(Records from a dataset)
Record AuthorizationVerificationCreate := MkAuthorizationVerificationCreate {
  AuthorizationVerificationCreate_DecisionID : string;
  AuthorizationVerificationCreate_BankTransactionRef : string;
  AuthorizationVerificationCreate_CardID : string;
  AuthorizationVerificationCreate_Decision : string;
  AuthorizationVerificationCreate_DecisionCode : string;
  AuthorizationVerificationCreate_DecidedAt : Z;
}.
#[export] Instance AuthorizationVerificationCreate_eta : Settable AuthorizationVerificationCreate :=
  fun r => MkAuthorizationVerificationCreate (AuthorizationVerificationCreate_DecisionID r) (AuthorizationVerificationCreate_BankTransactionRef r) (AuthorizationVerificationCreate_CardID r) (AuthorizationVerificationCreate_Decision r) (AuthorizationVerificationCreate_DecisionCode r) (AuthorizationVerificationCreate_DecidedAt r).

Record CardReplacement := MkCardReplacement {
  CardReplacement_SuccessorID : string;
  CardReplacement_OperationID : string;
  CardReplacement_PredecessorID : string;
  CardReplacement_ClientID : string;
  CardReplacement_AccountReferenceID : string;
  CardReplacement_ProductID : string;
  CardReplacement_MaskedPAN : string;
  CardReplacement_Reason : string;
  CardReplacement_ActorID : string;
  CardReplacement_ActorRole : string;
  CardReplacement_ActorEntityID : string;
  CardReplacement_RequestID : string;
}.
#[export] Instance CardReplacement_eta : Settable CardReplacement :=
  fun r => MkCardReplacement (CardReplacement_SuccessorID r) (CardReplacement_OperationID r) (CardReplacement_PredecessorID r) (CardReplacement_ClientID r) (CardReplacement_AccountReferenceID r) (CardReplacement_ProductID r) (CardReplacement_MaskedPAN r) (CardReplacement_Reason r) (CardReplacement_ActorID r) (CardReplacement_ActorRole r) (CardReplacement_ActorEntityID r) (CardReplacement_RequestID r).

Record CardCommand := MkCardCommand {
  CardCommand_CardID : string;
  CardCommand_OperationID : string;
  CardCommand_PredecessorOperationID : string;
  CardCommand_Action : string;
  CardCommand_PreviousStatus : string;
  CardCommand_TargetStatus : string;
  CardCommand_Ignored : bool;
  CardCommand_Reason : string;
  CardCommand_ActorID : string;
  CardCommand_ActorRole : string;
  CardCommand_ActorEntityID : string;
  CardCommand_RequestID : string;
}.
#[export] Instance CardCommand_eta : Settable CardCommand :=
  fun r => MkCardCommand (CardCommand_CardID r) (CardCommand_OperationID r) (CardCommand_PredecessorOperationID r) (CardCommand_Action r) (CardCommand_PreviousStatus r) (CardCommand_TargetStatus r) (CardCommand_Ignored r) (CardCommand_Reason r) (CardCommand_ActorID r) (CardCommand_ActorRole r) (CardCommand_ActorEntityID r) (CardCommand_RequestID r).

Record EntityProvision := MkEntityProvision {
  EntityProvision_ID : string;
  EntityProvision_BankReference : string;
  EntityProvision_Name : string;
  EntityProvision_ActorID : string;
  EntityProvision_RequestID : string;
}.
#[export] Instance EntityProvision_eta : Settable EntityProvision :=
  fun r => MkEntityProvision (EntityProvision_ID r) (EntityProvision_BankReference r) (EntityProvision_Name r) (EntityProvision_ActorID r) (EntityProvision_RequestID r).

Record EntityPatch := MkEntityPatch {
  EntityPatch_ID : string;
  EntityPatch_Name : option string;
  EntityPatch_Status : option string;
  EntityPatch_ActorID : string;
  EntityPatch_RequestID : string;
}.
#[export] Instance EntityPatch_eta : Settable EntityPatch :=
  fun r => MkEntityPatch (EntityPatch_ID r) (EntityPatch_Name r) (EntityPatch_Status r) (EntityPatch_ActorID r) (EntityPatch_RequestID r).

Record CardStatusBatchDraft := MkCardStatusBatchDraft {
  CardStatusBatchDraft_ID : string;
  CardStatusBatchDraft_IdempotencyRecordID : string;
  CardStatusBatchDraft_TargetStatus : string;
  CardStatusBatchDraft_Reason : string;
  CardStatusBatchDraft_CardIDs : list string;
  CardStatusBatchDraft_OperationIDs : list string;
  CardStatusBatchDraft_ActorID : string;
  CardStatusBatchDraft_ActorRole : string;
  CardStatusBatchDraft_ActorEntityID : string;
  CardStatusBatchDraft_RequestID : string;
}.
#[export] Instance CardStatusBatchDraft_eta : Settable CardStatusBatchDraft :=
  fun r => MkCardStatusBatchDraft (CardStatusBatchDraft_ID r) (CardStatusBatchDraft_IdempotencyRecordID r) (CardStatusBatchDraft_TargetStatus r) (CardStatusBatchDraft_Reason r) (CardStatusBatchDraft_CardIDs r) (CardStatusBatchDraft_OperationIDs r) (CardStatusBatchDraft_ActorID r) (CardStatusBatchDraft_ActorRole r) (CardStatusBatchDraft_ActorEntityID r) (CardStatusBatchDraft_RequestID r).

Record CardStatusBatchRetry := MkCardStatusBatchRetry {
  CardStatusBatchRetry_ID : string;
  CardStatusBatchRetry_IdempotencyRecordID : string;
  CardStatusBatchRetry_OperationIDs : list string;
  CardStatusBatchRetry_ActorID : string;
  CardStatusBatchRetry_ActorRole : string;
  CardStatusBatchRetry_ActorEntityID : string;
  CardStatusBatchRetry_RequestID : string;
}.
#[export] Instance CardStatusBatchRetry_eta : Settable CardStatusBatchRetry :=
  fun r => MkCardStatusBatchRetry (CardStatusBatchRetry_ID r) (CardStatusBatchRetry_IdempotencyRecordID r) (CardStatusBatchRetry_OperationIDs r) (CardStatusBatchRetry_ActorID r) (CardStatusBatchRetry_ActorRole r) (CardStatusBatchRetry_ActorEntityID r) (CardStatusBatchRetry_RequestID r).

(** ** Encoders

    [json.Marshal] of the values the services answer with and keep as replayed
    responses: the members in declaration order under their tags. *)

Definition Card_json (c : Card) : json := JObj [
  ("id", JStr (Card_ID c)); ("client_id", JStr (Card_ClientID c));
  ("account_reference_id", JStr (Card_AccountReferenceID c)); ("product_id", JStr (Card_ProductID c));
  ("status", JStr (Card_Status c)); ("masked_pan", JOptStr (Card_MaskedPAN c));
  ("predecessor_card_id", JOptStr (Card_PredecessorCardID c)); ("issued_at", JOptTime (Card_IssuedAt c));
  ("activated_at", JOptTime (Card_ActivatedAt c)); ("suspended_at", JOptTime (Card_SuspendedAt c));
  ("closed_at", JOptTime (Card_ClosedAt c)); ("expires_at", JOptTime (Card_ExpiresAt c));
  ("version", JNum (Card_Version c)); ("created_at", JTime (Card_CreatedAt c));
  ("updated_at", JTime (Card_UpdatedAt c))].

Definition CardOperation_json (o : CardOperation) : json := JObj [
  ("id", JStr (CardOperation_ID o)); ("card_id", JStr (CardOperation_CardID o));
  ("action", JStr (CardOperation_Action o)); ("status", JStr (CardOperation_Status o));
  ("reason", JStr (CardOperation_Reason o)); ("created_at", JTime (CardOperation_CreatedAt o));
  ("completed_at", JOptTime (CardOperation_CompletedAt o))].

Definition CardStatusHistory_json (h : CardStatusHistory) : json := JObj [
  ("id", JStr (CardStatusHistory_ID h)); ("previous_status", JStr (CardStatusHistory_PreviousStatus h));
  ("new_status", JStr (CardStatusHistory_NewStatus h)); ("reason", JStr (CardStatusHistory_Reason h));
  ("created_at", JTime (CardStatusHistory_CreatedAt h))].

(** A member with [omitempty] on a pointer. *)
Definition omit_empty (k : string) (o : option string) : list (string * json) :=
  match o with Some v => [(k, JStr v)] | None => [] end.

(** The members of a batch, which the response of the batch service embeds. *)
Definition CardStatusBatch_members (b : CardStatusBatch) : list (string * json) :=
  [("id", JStr (CardStatusBatch_ID b)); ("target_status", JStr (CardStatusBatch_TargetStatus b));
   ("reason", JStr (CardStatusBatch_Reason b)); ("created_by", JStr (CardStatusBatch_CreatedBy b));
   ("requester_role", JStr (CardStatusBatch_RequesterRole b)); ("status", JStr (CardStatusBatch_Status b));
   ("item_count", JNum (CardStatusBatch_ItemCount b)); ("applied_count", JNum (CardStatusBatch_AppliedCount b));
   ("ignored_count", JNum (CardStatusBatch_IgnoredCount b))] ++
  omit_empty "failure_code" (CardStatusBatch_FailureCode b) ++
  omit_empty "failure_summary" (CardStatusBatch_FailureSummary b) ++
  [("retry_of_batch_id", JOptStr (CardStatusBatch_RetryOfBatchID b));
   ("created_at", JTime (CardStatusBatch_CreatedAt b)); ("updated_at", JTime (CardStatusBatch_UpdatedAt b));
   ("completed_at", JOptTime (CardStatusBatch_CompletedAt b))].
(* ===== verification/Pagination.v ===== *)
(** * Pagination: pages of a collection and their signed cursors

    [collection], [cursorEncode], [cursorDecode], [canonicalQuery] and
    [collectionKey] of [internal/server/resource.go].  HMAC-SHA-256 is the
    parameter [hmac], from a key and a message.  The items of a collection are
    the values the services return, and their bytes what [json_encode] writes. *)

From S2P Require Import Prelude Text Json JsonText TimeText Http Uuid Base64.
Open Scope string_scope.
Open Scope list_scope.
Open Scope Z_scope.

Record pageCursor := MkCursor { pc_Kind : string; pc_Bank : string; pc_Filter : string; pc_Created : string; pc_ID : string }.

Definition pageCursor_json (c : pageCursor) : json :=
  JObj [("k", JStr (pc_Kind c)); ("b", JStr (pc_Bank c)); ("f", JStr (pc_Filter c)); ("c", JStr (pc_Created c));
        ("i", JStr (pc_ID c))].
Definition pageCursor_fields : fields pageCursor :=
  [("k", string_field (fun s c => MkCursor s (pc_Bank c) (pc_Filter c) (pc_Created c) (pc_ID c)));
   ("b", string_field (fun s c => MkCursor (pc_Kind c) s (pc_Filter c) (pc_Created c) (pc_ID c)));
   ("f", string_field (fun s c => MkCursor (pc_Kind c) (pc_Bank c) s (pc_Created c) (pc_ID c)));
   ("c", string_field (fun s c => MkCursor (pc_Kind c) (pc_Bank c) (pc_Filter c) s (pc_ID c)));
   ("i", string_field (fun s c => MkCursor (pc_Kind c) (pc_Bank c) (pc_Filter c) (pc_Created c) s))].
Definition empty_cursor : pageCursor := MkCursor "" "" "" "" "".

(** [collectionKey]: the creation time and the identifier of an item. *)
Definition key_fields : fields (string * string) :=
  [("id", string_field (fun s v => (s, v.2))); ("created_at", string_field (fun s v => (v.1, s)))].
Definition collectionKey (raw : string) : option (string * string) :=
  match unmarshal false key_fields ("", "") raw with
  | Some (id, created) => if negb (ValidUUID id) || (created == "") then None else Some (created, id)
  | None => None
  end.

Definition canonicalQuery (query : Values) : string := values_encode (delete "page_size" (delete "cursor" query)).

(** [strconv.Atoi]. *)
Definition Atoi (s : string) : option Z :=
  let bounded v := if (- max_int64 - 1 <=? v) && (v <=? max_int64) then Some v else None in
  let digits l := match l with [] => None | _ => digits_value l 0 end in
  match bytes_of s with
  | [] => None
  | c :: rest =>
      if (c =? 45)%N then v ← digits rest; bounded (- v)
      else if (c =? 43)%N then v ← digits rest; bounded v
      else v ← digits (c :: rest); bounded v
  end.

Section Pages.
Context (hmac : string -> string -> string) (cursorKey : string).

Definition cursorEncode (value : pageCursor) : string :=
  let payload := json_encode (pageCursor_json value) in
  RawEncode URLAlphabet payload +:+ "." +:+ RawEncode URLAlphabet (hmac cursorKey payload).

Definition cursorDecode (token kind bank filter : string) : option pageCursor :=
  match split dot token with
  | [part0; part1] =>
      payload ← Decode URLAlphabet false part0;
      signature ← Decode URLAlphabet false part1;
      if signature != hmac cursorKey payload then None
      else
        value ← unmarshal false pageCursor_fields empty_cursor payload;
        if (pc_Kind value != kind) || (pc_Bank value != bank) || (pc_Filter value != filter) || negb (ValidUUID (pc_ID value))
        then None else Some value
  | _ => None
  end.

(** The loop to the first item after the cursor; [None] is an item without a
    key. *)
Fixpoint seek (cursorTime : Z) (cursorID : string) (data : list json) : option nat :=
  match data with
  | [] => Some 0%nat
  | item :: rest =>
      k ← collectionKey (json_encode item);
      createdTime ← parse_rfc3339 k.1;
      if (createdTime <? cursorTime) || (createdTime =? cursorTime) && (String.ltb k.2 cursorID)
      then Some 0%nat else n ← seek cursorTime cursorID rest; Some (S n)
  end.

Definition page_limit (query : Values) : option Z :=
  let raw := query_get query "page_size" in
  if raw == "" then Some 50
  else match Atoi raw with
       | Some parsed => if (parsed <? 1) || (200 <? parsed) then None else Some parsed
       | None => None
       end.

Definition internal_error (r : Request) : Reply :=
  writeProblem r 500 "internal_error" "The request could not be completed.".
Definition invalid_cursor (r : Request) : Reply :=
  writeProblem r 400 "invalid_cursor" "The cursor is invalid for this collection.".

(** The part from [start] on. *)
Definition write_page (r : Request) (kind bank filter : string) (limit : Z) (data : list json) (start : nat) : Reply :=
  let end_ := Nat.min (start + Z.to_nat limit) (length data) in
  let page := take (end_ - start) (drop start data) in
  let answer next := writeJSON 200 (JObj [("data", JArr page); ("next_cursor", next)]) in
  match (if (end_ <? length data)%nat then last page else None) with
  | None => answer JNull
  | Some item =>
      match collectionKey (json_encode item) with
      | None => internal_error r
      | Some (created, id) => answer (JStr (cursorEncode (MkCursor kind bank filter created id)))
      end
  end.

Definition collection (r : Request) (kind bank : string) (data : list json) : Reply :=
  match page_limit (rq_query r) with
  | None => writeProblem r 400 "invalid_request" "page_size must be between 1 and 200."
  | Some limit =>
      let filter := canonicalQuery (rq_query r) in
      let token := query_get (rq_query r) "cursor" in
      if token == "" then write_page r kind bank filter limit data 0
      else match cursorDecode token kind bank filter with
      | None => invalid_cursor r
      | Some cursor =>
          match parse_rfc3339 (pc_Created cursor) with
          | None => invalid_cursor r
          | Some cursorTime =>
              match seek cursorTime (pc_ID cursor) data with
              | None => internal_error r
              | Some start => write_page r kind bank filter limit data start
              end
          end
      end
  end.
End Pages.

(TASK OBJECTIVE) Filtering the entries above by the word "writeProblem", copy each line that matches.

(RESULT)
  writeProblem r 500 "internal_error" "The request could not be completed.".
  writeProblem r 400 "invalid_cursor" "The cursor is invalid for this collection.".
  | None => writeProblem r 400 "invalid_request" "page_size must be between 1 and 200."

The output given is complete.